Wrightson’s success story began with his first published book, Electricity for Beginners, now being distributed by Balboa Press throughout America, Canada, Australia, New Zealand and England.
“It’s starting to take off,” he said, modestly.
“Now they’re trying to have the book available in libraries all over the world, too.”
Wrightson said he was disappointed to leave the industry at only 56, when he retired on a redundancy package as part of the staff downsizing when Vales Point shutdown one of its two stations, so he snapped up the opportunity to teach electrical theory to apprentices and tradesmen for five years at the then Hunter Valley Training College.
“I was disappointed because I had all this knowledge in my head about electricity, about power stations, how they run, and for about 40 years I’d worked on so many different things, you name it, I’ve worked on it,” he said.
Over the years Wrightson said he’d trained up to 500 apprentices, so it was a natural transition for him to carry on sharing his wealth of knowledge teaching at the college.
“When I started, I was given a book written by an engineer on how to teach electrical but I thought it was too complicated for newcomers.
“I went looking for books in layman’s terms but I couldn’t find one; they all had little practical information, so I thought, well, I’m going to write a book myself and I’ve hand-drawn all the diagrams, too.”

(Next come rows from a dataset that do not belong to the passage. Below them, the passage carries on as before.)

(** * v2x: Verilog netlist to pb_type hierarchy

    A shallow embedding of [v2x/vlog_to_pbtype.py] and the properties of its
    name grouping, interconnect resolution, mux classification, mode
    expansion and metadata merging.

    Conventions of the embedding:
    - a Python [str] is a [string]; comparison of strings is by code point,
      which is [String.compare];
    - a Python [dict] is an insertion-ordered association list with unique
      keys ([PyDict]): iteration order is observable in the source (first
      error raised, last assignment kept), so the order is kept in the model;
    - [assert], [raise] and [exit(-1)] all abort the build: they are the
      [Err] results of an error monad, one constructor per failure site;
    - the Yosys netlist object ([YosysJSON], [YosysModule]) is not part of
      the modelled file: it is a record of query functions ([NetlistView]). *)

From Stdlib Require Import String Ascii List Bool Arith ZArith Lia.
From Stdlib Require Import Permutation Sorted DecimalString.
Import ListNotations.
Open Scope string_scope.
Open Scope list_scope.

Set Warnings "-register-all".

(* ===================================================================== *)
(** ** Failures *)

(** Every way a build aborts.  The names are those of the design's error
    taxonomy; the comment gives the statement of the source that raises. *)
Inductive error : Type :=
| GroupingError                     (* assert in get_list_name_and_length *)
| TypeMismatchError                 (* assert d[cname_prefix][0] == ctype *)
| UnconnectedInputError             (* assert len(drvs) > 0 *)
| MultiDriverError                  (* assert len(drvs) < 2 *)
| AttributeConflictError            (* raise ValueError in copy_attrs *)
| InvalidNameError                  (* assert ... in valid_names *)
| MultiOutputMuxError               (* assert len(mux_outputs) == 1, len(sinks) == 1 *)
| RoutingChainError                 (* assert ... not in routing_cells *)
| DuplicateMuxInputError            (* assert sink_pin not in mux_inputs *)
| ModeMetadataWithoutChildrenError  (* exit(-1) in make_pb_type *)
| PrefixCountMismatchError          (* exit(-1) in make_container_pb *)
| MetadataConflictError             (* exit(-1) in update_metadata *)
| ScopeViolationError               (* exit(-1) in sanity_check_*_metadata *)
| AttributeError                    (* None.groups() in strip_name *)
| UnknownClassError                 (* assert False, unknown class *)
| KeyError.                         (* d[k] on a missing key *)

Inductive result (A : Type) : Type :=
| Ok (a : A)
| Err (e : error).

Arguments Ok {A} a.
Arguments Err {A} e.

Definition bind {A B : Type} (m : result A) (f : A -> result B) : result B :=
  match m with
  | Ok a => f a
  | Err e => Err e
  end.

Notation "x <- m ;; k" := (bind m (fun x => k))
  (at level 61, m at next level, right associativity).
Notation "' pat <- m ;; k" := (bind m (fun x => match x with pat => k end))
  (at level 61, pat pattern, m at next level, right associativity).

(** [assert cond] raising [e]. *)
Definition assert (cond : bool) (e : error) : result unit :=
  if cond then Ok tt else Err e.

(** A [for] loop whose body may raise: the state is threaded, the first
    failure aborts. *)
Fixpoint for_each {A S : Type} (body : S -> A -> result S) (l : list A) (s : S)
  : result S :=
  match l with
  | [] => Ok s
  | a :: l' => s' <- body s a ;; for_each body l' s'
  end.

Definition is_ok {A : Type} (r : result A) : bool :=
  match r with Ok _ => true | Err _ => false end.

(* ===================================================================== *)
(** ** Decidable equality on keys *)

Class EqB (K : Type) : Type := {
  eqb : K -> K -> bool;
  eqb_spec : forall x y : K, reflect (x = y) (eqb x y)
}.

#[export] Instance EqB_string : EqB string :=
  {| eqb := String.eqb; eqb_spec := String.eqb_spec |}.

Definition option_eqb {A : Type} `{EqB A} (x y : option A) : bool :=
  match x, y with
  | None, None => true
  | Some a, Some b => eqb a b
  | _, _ => false
  end.

Lemma option_eqb_spec {A : Type} `{EqB A} (x y : option A) :
  reflect (x = y) (option_eqb x y).
Proof.
  destruct x as [a|], y as [b|]; simpl; try (constructor; congruence).
  destruct (eqb_spec a b); constructor; congruence.
Qed.

#[export] Instance EqB_option {A : Type} `{EqB A} : EqB (option A) :=
  {| eqb := option_eqb; eqb_spec := option_eqb_spec |}.

Definition pair_eqb {A B : Type} `{EqB A} `{EqB B} (x y : A * B) : bool :=
  eqb (fst x) (fst y) && eqb (snd x) (snd y).

Lemma pair_eqb_spec {A B : Type} `{EqB A} `{EqB B} (x y : A * B) :
  reflect (x = y) (pair_eqb x y).
Proof.
  destruct x as [a b], y as [c d]; unfold pair_eqb; simpl.
  destruct (eqb_spec a c), (eqb_spec b d); simpl; constructor; congruence.
Qed.

#[export] Instance EqB_pair {A B : Type} `{EqB A} `{EqB B} : EqB (A * B) :=
  {| eqb := pair_eqb; eqb_spec := pair_eqb_spec |}.

(** [x in l] for a list or tuple [l]. *)
Definition mem {K : Type} `{EqB K} (x : K) (l : list K) : bool :=
  existsb (eqb x) l.

(* ===================================================================== *)
(** ** Python dictionaries *)

Module PyDict.

(** Items in insertion order; keys are unique in every dictionary built
    with [set] from [empty]. *)
Definition dict (K V : Type) : Type := list (K * V).

Section Dict.
Context {K V : Type} `{EqB K}.
Implicit Types (d : dict K V).

Definition empty : dict K V := [].

(** [d.get(k)], [None] when the key is missing. *)
Fixpoint get (k : K) d : option V :=
  match d with
  | [] => None
  | (k', v) :: d' => if eqb k k' then Some v else get k d'
  end.

(** [k in d]. *)
Definition has (k : K) d : bool :=
  match get k d with Some _ => true | None => false end.

(** [d[k] = v]: an existing key keeps its position, a new key goes last. *)
Fixpoint set (k : K) (v : V) d : dict K V :=
  match d with
  | [] => [(k, v)]
  | (k', v') :: d' => if eqb k k' then (k', v) :: d' else (k', v') :: set k v d'
  end.

Definition keys d : list K := map fst d.
Definition values d : list V := map snd d.

End Dict.

End PyDict.

(** [d1 == d2] on dictionaries: the same keys with the same values, the
    insertion order is not compared. *)
Definition dict_equal {K V : Type} `{EqB K} (d1 d2 : PyDict.dict K V)
  : Prop :=
  forall k : K, PyDict.get k d1 = PyDict.get k d2.

(* ===================================================================== *)
(** ** Strings *)

Definition newline : ascii := "010"%char.

Definition is_digit (c : ascii) : bool :=
  let n := nat_of_ascii c in ((48 <=? n) && (n <=? 57))%nat.
(** * vinskiyparser: the resilient fetch-and-traverse engine

    A shallow embedding of the retry policy ([utils.RetryManager]), the bounded
    TTL cache ([utils.MemoryCache]), the fetcher
    ([utils.OptimizedHttpClient]), the request metrics
    ([models.PerformanceMetrics]) and the page-by-page traversals of
    [vinskiy_parser.VinskiyForumParser], followed by the properties of the
    specification that concern them.

    Conventions of the embedding.
    - Python [int] is [Z]; counters that start at 0 and are only ever
      incremented (the request metrics) are [N].
    - Python [float] is idealised as the rationals [Q]: the rounding of IEEE
      doubles is not modelled, and equalities between computed delays are
      therefore stated with [==] (equality of rationals).  The one operation
      of the modelled code that leaves the range of the doubles on inputs it
      can meet, the power of the exponential backoff, raises
      [OverflowError] as Python's [float.__pow__] does.
    - [time.time()] reads a simulated clock; [random.uniform] reads a draw
      supplied by the environment.
    - A Python call that may raise returns an [outcome]; only exceptions
      derived from [Exception] are modelled ([KeyboardInterrupt] is an
      asynchronous signal of the host, outside the functions' own behaviour).
    - A [collections.OrderedDict] is an association list in dictionary order
      (oldest entry first). *)

From Stdlib Require Import List String ZArith NArith QArith Qminmax Qabs Lia Lqa Bool.
Import ListNotations.

Set Implicit Arguments.
(** A number of 4301 digits. *)
Definition long_number : string := str_repeat "7" 4301.


(** The character before the position reached after the run [run], when
    [prev] was the character before the run. *)
Definition run_prev (prev : option ascii) (run : string) : option ascii :=
  match last_char run with
  | Some c => Some c
  | None => prev
  end.

(** What follows group 1 in the pattern of a numeric feature: white space,
    the unit, a word boundary. *)
Definition unit_tail (suffix : string) : regex :=
  RSeq (RStar space_class) (RSeq (RLitI suffix) RWordB).


(** [first_feature_value suffix text v]: [v] is the value of the first
    number of [text] that immediately precedes the unit [suffix], and None
    when no number does. *)
Definition first_feature_value (suffix text : string) (v : pyval) : Prop :=
  (v = PNone /\ forall i raw, ~ feature_at suffix text i raw) \/
  (exists i raw,
      feature_at suffix text i raw /\
      (forall j raw', feature_at suffix text j raw' -> (i <= j)%nat /\ (j = i -> raw' = raw)) /\
      number_text raw v).


(* ----------------------------------------------------------------- *)
(** *** The values that make a coercion raise *)

(** An infinite float, on which [round] raises OverflowError, or an int
    too large to be converted to a float. *)
Definition escapes_coercion (v : pyval) : Prop :=
  (exists sign, v = PFloat (S754_infinity sign)) \/
  (exists z, v = PInt z /\ float_of_Z z = Raise OverflowError).


(* ----------------------------------------------------------------- *)
(** *** An input file *)

Definition newline : string := String (ascii_of_N 10) EmptyString.

(** The lines of the specification's example file: an address, a comment,
    a blank line and a URL. *)
Definition example_lines : list string :=
  ["1234 Example St" ++ newline; "# comment" ++ newline; newline;
   "https://example.com/listing/99" ++ newline].

(** A line is kept when, trimmed, it is neither empty nor a comment. *)
Definition kept_line (trimmed : string) : bool :=
  negb (is_empty trimmed) && negb (startswith "#" trimmed).

(** The keys of a normalized record, in order. *)
Definition normalized_keys : list string :=
  ["address"; "zpid"; "url"; "zestimate"; "rentZestimate"; "bedrooms"; "bathrooms";
   "livingArea"; "lotSize"; "homeType"; "yearBuilt"; "price"; "status"; "sourceInput"].


(* ----------------------------------------------------------------- *)
(** *** Text with collapsed white space *)

(** White space in [t] is only the space character. *)
Definition plain_spaced (t : string) : bool :=
  str_forall (fun c => negb (is_space c) || Ascii.eqb c " ") t.

(** No white space follows white space in [t], nor starts it when
    [after_space] is set. *)
Fixpoint single_spaced (after_space : bool) (t : string) : bool :=
  match t with
  | EmptyString => true
  | String c t' =>
      if is_space c then negb after_space && single_spaced true t'
      else single_spaced false t'
  end.

(** The characters of [s] that are not white space, in order. *)
Definition visible (s : string) : string := str_filter (fun c => negb (is_space c)) s.

(* ----------------------------------------------------------------- *)
(** *** Slugs and prices *)

(** An ASCII letter or digit. *)
Definition is_alnum (c : ascii) : bool := is_decimal c || is_ascii_lower c || is_ascii_upper c.

(** The characters of a slug: ASCII letters, digits and the hyphen. *)
Definition is_slug_char (c : ascii) : bool := is_alnum c || Ascii.eqb c "-".

Definition is_hyphen (c : ascii) : bool := Ascii.eqb "-" c.

(* ----------------------------------------------------------------- *)
(** *** Numbers in text that was stripped of its other characters *)

(** A run of decimal digits that is not empty, as a test. *)
Definition is_digit_text (s : string) : bool := negb (is_empty s) && str_forall is_decimal s.

(** The integer that digits and hyphens spell: digits alone, or one hyphen
    followed by digits; nothing else is an integer. *)
Definition signed_digits (kept : string) : option Z :=
  match kept with
  | String c body =>
      if Ascii.eqb c "-"
      then if is_digit_text body then Some (- digits_value body) else None
      else if is_digit_text kept then Some (digits_value kept) else None
  | EmptyString => None
  end.

(** The characters that [parse_float] keeps of a text. *)
Definition is_float_text (c : ascii) : bool :=
  is_decimal c || Ascii.eqb c "." || Ascii.eqb c "-".

(** The decimal that digits, points and hyphens spell: an optional hyphen,
    digits, and optionally a point and digits, with a digit on one side of
    the point at least; its value is the float nearest to it. *)
Definition signed_decimal (kept : string) : option spec_float :=
  let '(neg, body) :=
    match kept with
    | String c r => if Ascii.eqb c "-" then (true, r) else (false, kept)
    | EmptyString => (false, kept)
    end in
  let '(ip, r1) := span_by is_decimal body in
  let '(fp, r2) :=
    match r1 with
    | String d r => if Ascii.eqb d "." then span_by is_decimal r else (EmptyString, r1)
    | EmptyString => (EmptyString, r1)
    end in
  if is_empty r2 && negb (is_empty ip && is_empty fp)
  then Some (float_of_decimal neg (digits_value (ip ++ fp)) (- Z.of_nat (String.length fp)))
  else None.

Electricity for Beginners is the book of which he is most proud – “it’s my baby” – and it’s the publication that set off his success as an author when Balboa Press picked it up, saying it was “just what we’ve been looking for”.
Wrightson has written six books, three of them self-published and originally written just for his family, recollecting his life experiences, places, people, events.
They are The History of Mannering Park Community Hall, a book of poetry called In Days Gone By, and Australia Through the Eyes of an 82-year-old Man.
Wrightson’s record of local goings-on is not just putting down the facts, he’s also captured the essence of a community in which he has played a well respected and major part, being right in the thick of things of almost every community group, and he still has his hand in as the community representative on the Vales Point Community Consultative Committee.
His latest books, Growing Up in Berrima, which is now on the shelves and available for purchase, and the sequel, A New Life, will be out in a few weeks.
Growing Up in Berrima gives readers a glimpse of the past as Wrightson recounts his life growing up in the 1930s to the 1950s on the NSW Southern Highlands.
He was six years old when World War II started and his home town was selected to train soldiers to fire guns, cannons, drive tanks and trucks, and they practiced marching through the streets of Berrima.
The book depicts the frightening effect the war had on a young boy and how his life changed after, with many interesting, life changing events during his teenage years, his development into a young man and, finally, his marriage in 1957.
There’s humorous tales of when he was only eight and got a job delivering meat for the local butcher, ferreting, fishing, playing cricket, school days, his first job as a woodcutter before getting his electrical apprenticeship, many life lessons, and then how he came to be tangled up in a murder investigation when he was about 20.
A New Life traces Wrightson’s married life with his wife, Helen, when they moved to the Illawarra region, then to Mannering Park to become electrical foreman at Vales Point Power Station and onward through the years to his 80s, when they moved to Wyee Point.
We’ll have to wait to read those adventures, because they’re under wraps until the book hits the shelves in a few weeks.